(* ===== verification/Http2Conn.v ===== *)
(** * HTTP/2 client connection — [src/http2/conn.rs]

    [Connection] with every operation the worker calls: opening streams
    ([start_stream]), sending request bodies under both flow-control windows
    ([write_body], [pump_bodies]), the queued output, and reading frames
    ([feed], [run] and one definition per frame type).  The ring of open streams
    is the one of [Inflight.v].  [spare] is not modelled: it only keeps the
    capacity of a cleared buffer, so what becomes [out] after a flush is empty. *)

From S2P Require Import Prelude Status Inflight PrefixInt Hpack Incremental.
#[local] Open Scope Z_scope.

Module http2_conn.

Definition PREFACE : bytes :=
  bstr "PRI * HTTP/2.0" ++ [13; 10; 13; 10] ++ bstr "SM" ++ [13; 10; 13; 10].
Definition MAX_STREAM_ID : Z := 0x7fffffff.
Definition FRAME_HEADER_LEN : nat := 9.

Definition DATA : Z := 0x0.
Definition HEADERS : Z := 0x1.
Definition RST_STREAM : Z := 0x3.
Definition SETTINGS : Z := 0x4.
Definition PING : Z := 0x6.
Definition GOAWAY : Z := 0x7.
Definition WINDOW_UPDATE : Z := 0x8.
Definition CONTINUATION : Z := 0x9.

Definition FLAG_ACK : Z := 0x1.
Definition FLAG_END_STREAM : Z := 0x1.
Definition FLAG_END_HEADERS : Z := 0x4.
Definition FLAG_PADDED : Z := 0x8.
Definition FLAG_PRIORITY : Z := 0x20.
Definition REFUSED_STREAM : Z := 0x7.

Definition SETTINGS_HEADER_TABLE_SIZE : Z := 0x1.
Definition SETTINGS_ENABLE_PUSH : Z := 0x2.
Definition SETTINGS_MAX_CONCURRENT_STREAMS : Z := 0x3.
Definition SETTINGS_INITIAL_WINDOW_SIZE : Z := 0x4.
Definition SETTINGS_MAX_FRAME_SIZE : Z := 0x5.
Definition DEFAULT_MAX_FRAME : Z := 16384.
Definition MAX_FRAME_CEILING : Z := 2 ^ 24 - 1.
Definition MAX_WINDOW : Z := 2 ^ 31 - 1.
Definition DEFAULT_HEADER_TABLE_SIZE : Z := 4096.
Definition ASSUMED_MAX_CONCURRENT : Z := 100.
Definition WINDOW_REFRESH : Z := 2 ^ 30.

Inductive Event : Type :=
| Status (stream_id status : Z)
| End (stream_id : Z)
| Reset (stream_id : Z)
| Unprocessed (stream_id : Z)
| Goaway.
#[global] Instance Event_eq_dec : EqDecision Event.
Proof. solve_decision. Defined.

Record OpenStream := mkOpenStream { id : Z; sent : nat; window : Z }.
#[global] Instance OpenStream_eq_dec : EqDecision OpenStream.
Proof. solve_decision. Defined.

Record Connection := mkConnection {
  out : bytes;
  pending : bytes;
  header_block : bytes;
  header_stream : Z;
  header_end_stream : bool;
  next_id : Z;
  open : inflight.Ring OpenStream;
  max_concurrent : Z;
  max_concurrent_assumed : bool;
  send_window : Z;
  peer_initial_window : Z;
  peer_max_frame : Z;
  recv_consumed : Z;
  table_size : Z;
  table_size_update : option Z;
  goaway : bool;
  peer_preface_seen : bool;
}.

(** Field assignments. *)
Definition set_out (x : bytes) (c : Connection) : Connection :=
  mkConnection x (pending c) (header_block c) (header_stream c) (header_end_stream c) (next_id c) (open c) (max_concurrent c) (max_concurrent_assumed c) (send_window c) (peer_initial_window c) (peer_max_frame c) (recv_consumed c) (table_size c) (table_size_update c) (goaway c) (peer_preface_seen c).
Definition set_pending (x : bytes) (c : Connection) : Connection :=
  mkConnection (out c) x (header_block c) (header_stream c) (header_end_stream c) (next_id c) (open c) (max_concurrent c) (max_concurrent_assumed c) (send_window c) (peer_initial_window c) (peer_max_frame c) (recv_consumed c) (table_size c) (table_size_update c) (goaway c) (peer_preface_seen c).
Definition set_header_block (x : bytes) (c : Connection) : Connection :=
  mkConnection (out c) (pending c) x (header_stream c) (header_end_stream c) (next_id c) (open c) (max_concurrent c) (max_concurrent_assumed c) (send_window c) (peer_initial_window c) (peer_max_frame c) (recv_consumed c) (table_size c) (table_size_update c) (goaway c) (peer_preface_seen c).
Definition set_header_stream (x : Z) (c : Connection) : Connection :=
  mkConnection (out c) (pending c) (header_block c) x (header_end_stream c) (next_id c) (open c) (max_concurrent c) (max_concurrent_assumed c) (send_window c) (peer_initial_window c) (peer_max_frame c) (recv_consumed c) (table_size c) (table_size_update c) (goaway c) (peer_preface_seen c).
Definition set_header_end_stream (x : bool) (c : Connection) : Connection :=
  mkConnection (out c) (pending c) (header_block c) (header_stream c) x (next_id c) (open c) (max_concurrent c) (max_concurrent_assumed c) (send_window c) (peer_initial_window c) (peer_max_frame c) (recv_consumed c) (table_size c) (table_size_update c) (goaway c) (peer_preface_seen c).
Definition set_next_id (x : Z) (c : Connection) : Connection :=
  mkConnection (out c) (pending c) (header_block c) (header_stream c) (header_end_stream c) x (open c) (max_concurrent c) (max_concurrent_assumed c) (send_window c) (peer_initial_window c) (peer_max_frame c) (recv_consumed c) (table_size c) (table_size_update c) (goaway c) (peer_preface_seen c).
Definition set_open (x : inflight.Ring OpenStream) (c : Connection) : Connection :=
  mkConnection (out c) (pending c) (header_block c) (header_stream c) (header_end_stream c) (next_id c) x (max_concurrent c) (max_concurrent_assumed c) (send_window c) (peer_initial_window c) (peer_max_frame c) (recv_consumed c) (table_size c) (table_size_update c) (goaway c) (peer_preface_seen c).
Definition set_max_concurrent (x : Z) (c : Connection) : Connection :=
  mkConnection (out c) (pending c) (header_block c) (header_stream c) (header_end_stream c) (next_id c) (open c) x (max_concurrent_assumed c) (send_window c) (peer_initial_window c) (peer_max_frame c) (recv_consumed c) (table_size c) (table_size_update c) (goaway c) (peer_preface_seen c).
Definition set_max_concurrent_assumed (x : bool) (c : Connection) : Connection :=
  mkConnection (out c) (pending c) (header_block c) (header_stream c) (header_end_stream c) (next_id c) (open c) (max_concurrent c) x (send_window c) (peer_initial_window c) (peer_max_frame c) (recv_consumed c) (table_size c) (table_size_update c) (goaway c) (peer_preface_seen c).
Definition set_send_window (x : Z) (c : Connection) : Connection :=
  mkConnection (out c) (pending c) (header_block c) (header_stream c) (header_end_stream c) (next_id c) (open c) (max_concurrent c) (max_concurrent_assumed c) x (peer_initial_window c) (peer_max_frame c) (recv_consumed c) (table_size c) (table_size_update c) (goaway c) (peer_preface_seen c).
Definition set_peer_initial_window (x : Z) (c : Connection) : Connection :=
  mkConnection (out c) (pending c) (header_block c) (header_stream c) (header_end_stream c) (next_id c) (open c) (max_concurrent c) (max_concurrent_assumed c) (send_window c) x (peer_max_frame c) (recv_consumed c) (table_size c) (table_size_update c) (goaway c) (peer_preface_seen c).
Definition set_peer_max_frame (x : Z) (c : Connection) : Connection :=
  mkConnection (out c) (pending c) (header_block c) (header_stream c) (header_end_stream c) (next_id c) (open c) (max_concurrent c) (max_concurrent_assumed c) (send_window c) (peer_initial_window c) x (recv_consumed c) (table_size c) (table_size_update c) (goaway c) (peer_preface_seen c).
Definition set_recv_consumed (x : Z) (c : Connection) : Connection :=
  mkConnection (out c) (pending c) (header_block c) (header_stream c) (header_end_stream c) (next_id c) (open c) (max_concurrent c) (max_concurrent_assumed c) (send_window c) (peer_initial_window c) (peer_max_frame c) x (table_size c) (table_size_update c) (goaway c) (peer_preface_seen c).
Definition set_table_size (x : Z) (c : Connection) : Connection :=
  mkConnection (out c) (pending c) (header_block c) (header_stream c) (header_end_stream c) (next_id c) (open c) (max_concurrent c) (max_concurrent_assumed c) (send_window c) (peer_initial_window c) (peer_max_frame c) (recv_consumed c) x (table_size_update c) (goaway c) (peer_preface_seen c).
Definition set_table_size_update (x : option Z) (c : Connection) : Connection :=
  mkConnection (out c) (pending c) (header_block c) (header_stream c) (header_end_stream c) (next_id c) (open c) (max_concurrent c) (max_concurrent_assumed c) (send_window c) (peer_initial_window c) (peer_max_frame c) (recv_consumed c) (table_size c) x (goaway c) (peer_preface_seen c).
Definition set_goaway (x : bool) (c : Connection) : Connection :=
  mkConnection (out c) (pending c) (header_block c) (header_stream c) (header_end_stream c) (next_id c) (open c) (max_concurrent c) (max_concurrent_assumed c) (send_window c) (peer_initial_window c) (peer_max_frame c) (recv_consumed c) (table_size c) (table_size_update c) x (peer_preface_seen c).
Definition set_peer_preface_seen (x : bool) (c : Connection) : Connection :=
  mkConnection (out c) (pending c) (header_block c) (header_stream c) (header_end_stream c) (next_id c) (open c) (max_concurrent c) (max_concurrent_assumed c) (send_window c) (peer_initial_window c) (peer_max_frame c) (recv_consumed c) (table_size c) (table_size_update c) (goaway c) x.
(** ** Facts *)

Lemma decode_user_data_encoded i g op :
  Z.of_nat i < 2 ^ CONN_IDX_BITS → 0 ≤ g < 2 ^ GENERATION_BITS → 0 ≤ op < 4 →
  decode_user_data (user_data i g op) = (op, i, g).
Proof.
  unfold CONN_IDX_BITS, GENERATION_BITS, CONN_IDX_BITS. intros Hi Hg Hop.
  assert (user_data i g op = op + Z.of_nat i * 4 + g * 2 ^ 22) as E.
  { unfold user_data, CONN_IDX_BITS. rewrite !Z.shiftl_mul_pow2 by lia. rewrite !u64_small by lia.
    rewrite (Z.lor_comm _ op), (Z.lor_comm (g * _)), Z.lor_assoc.
    rewrite (lor_disjoint op (Z.of_nat i) 2) by lia. rewrite (lor_disjoint _ g (2 + 20)) by lia. lia. }
  unfold decode_user_data, CONN_IDX_BITS. rewrite E. rewrite (land_mask _ 2), !shiftr_div by lia.
  rewrite Z.shiftl_mul_pow2, Z.mul_1_l, (land_mask _ 20) by lia.
  assert ((op + Z.of_nat i * 4 + g * 2 ^ 22) mod 2 ^ 2 = op) as ->.
  { symmetry. apply Z.mod_unique with (Z.of_nat i + g * 2 ^ 20); lia. }
  assert ((op + Z.of_nat i * 4 + g * 2 ^ 22) / 2 ^ 2 = Z.of_nat i + g * 2 ^ 20) as ->.
  { symmetry. apply Z.div_unique with op; lia. }
  assert ((op + Z.of_nat i * 4 + g * 2 ^ 22) / 2 ^ (2 + 20) = g) as ->.
  { symmetry. apply Z.div_unique with (op + Z.of_nat i * 4); lia. }
  assert ((Z.of_nat i + g * 2 ^ 20) mod 2 ^ 20 = Z.of_nat i) as ->.
  { symmetry. apply Z.mod_unique with g; lia. }
  by rewrite Nat2Z.id.
Qed.
End uring.

(** * The provided buffers — [src/buf_ring.rs] *)

Module buf_ring.

Definition RECV_BUF_SIZE : Z := 16 * 1024.

(** [struct BufRing]: [slots] is the entry array shared with the kernel, each
    entry the address (relative to [data]), the length and the id of a buffer. *)
Record BufRing := mkBufRing {
  slots : list (Z * Z * Z);
  entries : Z;
  mask : Z;
  tail : Z;
  buffer_size : Z;
}.
#[global] Instance BufRing_eta : Eta BufRing := λ b, mkBufRing (slots b) (entries b) (mask b) (tail b) (buffer_size b).

Definition push_entry (b : BufRing) (bid : Z) : BufRing :=
  let idx := Z.to_nat (Z.land (tail b) (mask b)) in
  b <| slots := <[idx := (bid * buffer_size b, buffer_size b, bid)]> (slots b) |>
    <| tail := u16 (tail b + 1) |>.

Fixpoint seed (n : nat) (bid : Z) (b : BufRing) : BufRing :=
  match n with O => b | S n' => seed n' (bid + 1) (push_entry b bid) end.

Definition is_power_of_two (n : Z) : bool := (0 <? n) && (Z.land n (n - 1) =? 0).

(** [BufRing::with_buffer_size]: the allocation succeeds; [assert!] panics *)
Definition with_buffer_size (entries buffer_size : Z) : res BufRing :=
  if negb (is_power_of_two entries) then panic "assertion failed"
  else if negb ((0 <? buffer_size) && (buffer_size <=? U32_MAX)) then panic "assertion failed"
  else Ok (seed (Z.to_nat entries) 0
             (mkBufRing (replicate (Z.to_nat entries) (0, 0, 0)) entries (entries - 1) 0 buffer_size)).
Definition new (entries : Z) : res BufRing := with_buffer_size entries RECV_BUF_SIZE.

(** The range of [data] a completion's buffer stands for. *)
Definition data_range (b : BufRing) (bid len : Z) : res (Z * Z) :=
  if negb ((bid <? entries b) && (len <=? buffer_size b)) then panic "assertion failed"
  else let off := bid * buffer_size b in Ok (off, off + len).

Definition recycle (b : BufRing) (bid : Z) : BufRing := push_entry b bid.

(** ** The buffers and the kernel *)

(** Who has which buffer: the kernel takes the entry at [taken] and reports its
    id; the worker gives back a buffer it holds. *)
Record Shared := mkShared { ring : BufRing; taken : Z; given : Z; held : list Z }.

Inductive step : Shared → Shared → Prop :=
| Take s addr len bid :
    taken s < given s →
    slots (ring s) !! Z.to_nat (taken s mod entries (ring s)) = Some (addr, len, bid) →
    step s (mkShared (ring s) (taken s + 1) (given s) (bid :: held s))
| Return s bid pre post :
    held s = pre ++ bid :: post →
    step s (mkShared (recycle (ring s) bid) (taken s) (given s + 1) (pre ++ post)).

Definition start (b : BufRing) : Shared := mkShared b 0 (entries b) [].

(** The entries the kernel may take, oldest first. *)
Definition window (s : Shared) : list (Z * Z * Z) :=
  omap (λ i, slots (ring s) !! Z.to_nat (i mod entries (ring s))) (seqZ (taken s) (given s - taken s)).

(** The id of an entry, which must be in range and name its own memory. *)
Definition entry_of (b : BufRing) (bid : Z) : Z * Z * Z := (bid * buffer_size b, buffer_size b, bid).

Record inv (s : Shared) : Prop := {
  i_power : ∃ k, 0 ≤ k ≤ 15 ∧ entries (ring s) = 2 ^ k;
  i_mask : mask (ring s) = entries (ring s) - 1;
  i_slots : zlen (slots (ring s)) = entries (ring s);
  i_tail : tail (ring s) = u16 (given s);
  i_bids : ∃ bids, window s = entry_of (ring s) <$> bids ∧ bids ++ held s ≡ₚ seqZ 0 (entries (ring s));
  i_given : taken s ≤ given s;
}.

Lemma land_mask_pow a k : 0 ≤ k → Z.land a (2 ^ k - 1) = a mod 2 ^ k.
Proof. apply land_mask. Qed.

Lemma slot_index t k : 0 ≤ k ≤ 16 → Z.land (u16 t) (2 ^ k - 1) = t mod 2 ^ k.
Proof.
  intros Hk. rewrite land_mask_pow by lia. unfold u16. apply Z.mod_mod_divide.
  exists (2 ^ (16 - k)). rewrite <- Z.pow_add_r by lia. f_equal. lia.
Qed.

Section ring_facts.
Variable s : Shared.
Hypothesis Hs : inv s.

Lemma entries_pos : 0 < entries (ring s).
Proof. destruct (i_power s Hs) as (k & ? & ->). lia. Qed.

Lemma slot_some i : is_Some (slots (ring s) !! Z.to_nat (i mod entries (ring s))).
Proof.
  apply lookup_lt_is_Some. pose proof (i_slots s Hs) as Hl. unfold zlen in Hl. pose proof entries_pos.
  pose proof (Z.mod_pos_bound i (entries (ring s)) ltac:(lia)). lia.
Qed.

Lemma omap_length {A B} (f : A → option B) (l : list A) : (∀ x, is_Some (f x)) → length (omap f l) = length l.
Proof.
  intros Hf. induction l as [|x l IH]; [done|]. cbn. destruct (Hf x) as [y Hy]. rewrite Hy. cbn. by rewrite IH.
Qed.
Lemma window_length : zlen (window s) = given s - taken s.
Proof.
  unfold window, zlen. rewrite omap_length by apply slot_some. rewrite length_seqZ. pose proof (i_given s Hs). lia.
Qed.

Lemma places : given s - taken s + zlen (held s) = entries (ring s).
Proof.
  destruct (i_bids s Hs) as (bids & Hw & Hp). rewrite <- window_length, Hw. apply Permutation_length in Hp.
  rewrite length_app, length_seqZ in Hp. unfold zlen. rewrite length_fmap. pose proof entries_pos. lia.
Qed.

Lemma held_facts : NoDup (held s) ∧ Forall (λ bid, 0 ≤ bid < entries (ring s)) (held s).
Proof.
  destruct (i_bids s Hs) as (bids & _ & Hp).
  assert (NoDup (bids ++ held s)) as Hnd by (rewrite Hp; apply NoDup_seqZ). apply NoDup_app in Hnd as (_ & _ & Hnd).
  split; [done|]. apply Forall_forall. intros bid Hb. assert (bid ∈ seqZ 0 (entries (ring s))) as Hin.
  { rewrite <- Hp. apply elem_of_app. by right. }
  apply elem_of_seqZ in Hin. lia.
Qed.
End ring_facts.

Lemma omap_ext_in {A B} (f g : A → option B) (l : list A) : (∀ x, x ∈ l → f x = g x) → omap f l = omap g l.
Proof.
  induction l as [|x l IH]; intros Hfg; [done|]. cbn. rewrite (Hfg x) by left. destruct (g x); [f_equal|];
    apply IH; intros y Hy; apply Hfg; by right.
Qed.

(** An index of the window is not the index the next entry goes to. *)
Lemma other_slot i t e g : 0 < e → t ≤ i < g → g - t < e → i mod e ≠ g mod e.
Proof.
  intros He Hi Hg Heq. pose proof (Z.div_mod i e ltac:(lia)). pose proof (Z.div_mod g e ltac:(lia)).
  set (q := g / e - i / e). assert (q * e = g - i) as Hq by (subst q; lia). clearbody q.
  destruct (Z.le_gt_cases q 0); nia.
Qed.

Lemma buf_step_inv s s' : inv s → step s s' → inv s'.
Proof.
  intros Hs Hst. pose proof (entries_pos s Hs) as He. pose proof (places s Hs) as Hpl.
  destruct (i_power s Hs) as (k & Hk & Hpow). destruct (i_bids s Hs) as (bids & Hw & Hp). destruct Hst as [s addr len bid Hlt Hslot|s bid pre post Hheld].
  - constructor; cbn; [by exists k|apply Hs..| |lia].
    unfold window in Hw |- *. cbn. rewrite seqZ_cons in Hw by lia. cbn in Hw. rewrite Hslot in Hw. cbn in Hw.
    destruct bids as [|b bids]; [done|]. cbn in Hw. injection Hw as _ _ <- Hw.
    exists bids. split; [by replace (given s - (taken s + 1)) with (Z.pred (given s - taken s)) by lia; replace (taken s + 1) with (Z.succ (taken s)) by lia|].
    rewrite <- Hp. cbn. symmetry. apply Permutation_middle.
  - assert (given s - taken s < entries (ring s)) as Hroom.
    { rewrite Hheld in Hpl. unfold zlen in Hpl. rewrite length_app in Hpl. cbn in Hpl. lia. }
    pose proof (i_given s Hs). pose proof (i_slots s Hs) as Hsl.
    assert (Z.land (tail (ring s)) (mask (ring s)) = given s mod entries (ring s)) as Hidx.
    { rewrite (i_tail s Hs), (i_mask s Hs), Hpow. apply slot_index. lia. }
    pose proof (Z.mod_pos_bound (given s) (entries (ring s)) ltac:(lia)) as Hmod.
    constructor; cbn; [by exists k|apply Hs| | | |lia].
    + unfold zlen in *. by rewrite length_insert.
    + rewrite (i_tail s Hs). unfold u16. rewrite Zplus_mod_idemp_l. done.
    + exists (bids ++ [bid]). split.
      * unfold window, recycle, push_entry. cbn. rewrite Hidx. replace (given s + 1 - taken s) with ((given s - taken s) + 1) by lia.
        rewrite seqZ_app by lia. rewrite omap_app, fmap_app. f_equal.
        -- etrans; [|exact Hw]. apply omap_ext_in. intros i Hi%elem_of_seqZ. rewrite list_lookup_insert_ne; [done|].
           pose proof (Z.mod_pos_bound i (entries (ring s)) ltac:(lia)).
           pose proof (other_slot i (taken s) (entries (ring s)) (given s) He ltac:(lia) Hroom). lia.
        -- replace (taken s + (given s - taken s)) with (given s) by lia. rewrite seqZ_cons by lia. cbn.
           rewrite list_lookup_insert_eq; [done|]. unfold zlen in Hsl. lia.
      * rewrite <- Hp, Hheld. rewrite <- app_assoc. f_equiv. cbn. apply Permutation_middle.
Qed.

Lemma seed_slots n : ∀ e bs bid,
  (∃ k, 0 ≤ k ≤ 15 ∧ e = 2 ^ k) → 0 ≤ bid → bid + Z.of_nat n = e →
  seed n bid (mkBufRing ((entry_of (mkBufRing [] e 0 0 bs) <$> seqZ 0 bid) ++ replicate n (0, 0, 0)) e (e - 1) bid bs) =
  mkBufRing (entry_of (mkBufRing [] e 0 0 bs) <$> seqZ 0 e) e (e - 1) e bs.
Proof.
  induction n as [|n IH]; intros e bs bid Hk Hb He; cbn [seed].
  { rewrite app_nil_r. f_equal; [|lia]. do 2 f_equal. lia. }
  destruct Hk as (k & Hk & Hpow). unfold push_entry. cbn.
  assert (Z.land bid (e - 1) = bid) as ->.
  { rewrite Hpow, land_mask_pow by lia. apply Z.mod_small. lia. }
  assert (u16 (bid + 1) = bid + 1) as ->.
  { apply u16_small. assert (2 ^ k ≤ 2 ^ 15) by (apply Z.pow_le_mono_r; lia). lia. }
  rewrite <- (IH e bs (bid + 1)); [|by exists k|lia|lia]. f_equal. f_equal.
  rewrite insert_app_r_alt by (rewrite length_fmap, length_seqZ; lia).
  rewrite length_fmap, length_seqZ. replace (Z.to_nat bid - Z.to_nat bid)%nat with 0%nat by lia. cbn [insert list_insert replicate].
  rewrite seqZ_app, fmap_app by lia. by rewrite <- app_assoc.
Qed.

Lemma power_of_two e : is_power_of_two e = true → ∃ k, 0 ≤ k ∧ e = 2 ^ k.
Proof.
  unfold is_power_of_two. intros [He%Z.ltb_lt Hl%Z.eqb_eq]%andb_prop. exists (Z.log2 e). split; [apply Z.log2_nonneg|].
  destruct (Z.log2_spec e He) as [Hlo Hhi]. destruct (Z.eq_dec e (2 ^ Z.log2 e)) as [?|Hne]; [done|exfalso].
  set (k := Z.log2 e) in *. assert (Z.testbit (Z.land e (e - 1)) k = true) as Ht; [|by rewrite Hl, Z.bits_0 in Ht].
  pose proof (Z.log2_nonneg e). fold k in H. rewrite Z.land_spec. rewrite Z.pow_succ_r in Hhi by lia.
  apply andb_true_iff. rewrite !Z.testbit_true by lia. split.
  - replace (e / 2 ^ k) with 1; [done|]. apply Z.div_unique with (e - 2 ^ k); lia.
  - replace ((e - 1) / 2 ^ k) with 1; [done|]. apply Z.div_unique with (e - 1 - 2 ^ k); lia.
Qed.

Lemma start_inv e bs b : e < 2 ^ 16 → with_buffer_size e bs = Ok b → inv (start b).
Proof.
  intros He. unfold with_buffer_size. destruct (is_power_of_two e) eqn:Hp; [|done]. cbn [negb].
  destruct (negb _); [done|]. intros [= <-].
  assert (∃ k, 0 ≤ k ≤ 15 ∧ e = 2 ^ k) as Hk.
  { apply power_of_two in Hp as (k & Hk & ->). exists k. split; [|done]. split; [done|].
    apply Z.pow_lt_mono_r_iff in He; lia. }
  pose proof Hk as (k & Hk0 & Hk1).
  pose proof (seed_slots (Z.to_nat e) e bs 0 Hk ltac:(lia) ltac:(lia)) as Hseed. cbn [seqZ Z.to_nat fmap list_fmap app] in Hseed.
  change (seqZ 0 0) with (@nil Z) in Hseed. cbn [fmap list_fmap app] in Hseed. rewrite Hseed. constructor; cbn.
  - exact Hk.
  - done.
  - unfold zlen. rewrite length_fmap, length_seqZ. lia.
  - symmetry. apply u16_small. lia.
  - exists (seqZ 0 e). rewrite app_nil_r. split; [|done]. unfold window. cbn. rewrite Z.sub_0_r.
    set (f := entry_of _). change (entry_of _) with f. apply list_eq. intros i.
    rewrite list_lookup_fmap.
    assert (∀ l, (∀ x, x ∈ l → 0 ≤ x < e) → omap (λ i, (f <$> seqZ 0 e) !! Z.to_nat (i mod e)) l = f <$> l) as ->.
    { induction l as [|x l IH]; intros Hx; [done|]. cbn. rewrite Z.mod_small by (apply Hx; left).
      rewrite list_lookup_fmap, lookup_seqZ_lt by (specialize (Hx x ltac:(left)); lia). cbn.
      rewrite IH by (intros; apply Hx; by right). do 2 f_equal. specialize (Hx x ltac:(left)). lia. }
    + by rewrite list_lookup_fmap.
    + intros x Hx%elem_of_seqZ. lia.
  - lia.
Qed.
━━━━━━━━━━━━━━━━━━━━
Up to and including the line with "is the one of", output each line of the entries above exactly, starting from the first.

(* ===== verification/Http2Conn.v ===== *)
(** * HTTP/2 client connection — [src/http2/conn.rs]

    [Connection] with every operation the worker calls: opening streams
    ([start_stream]), sending request bodies under both flow-control windows
    ([write_body], [pump_bodies]), the queued output, and reading frames
    ([feed], [run] and one definition per frame type).  The ring of open streams
    is the one of [Inflight.v].  [spare] is not modelled: it only keeps the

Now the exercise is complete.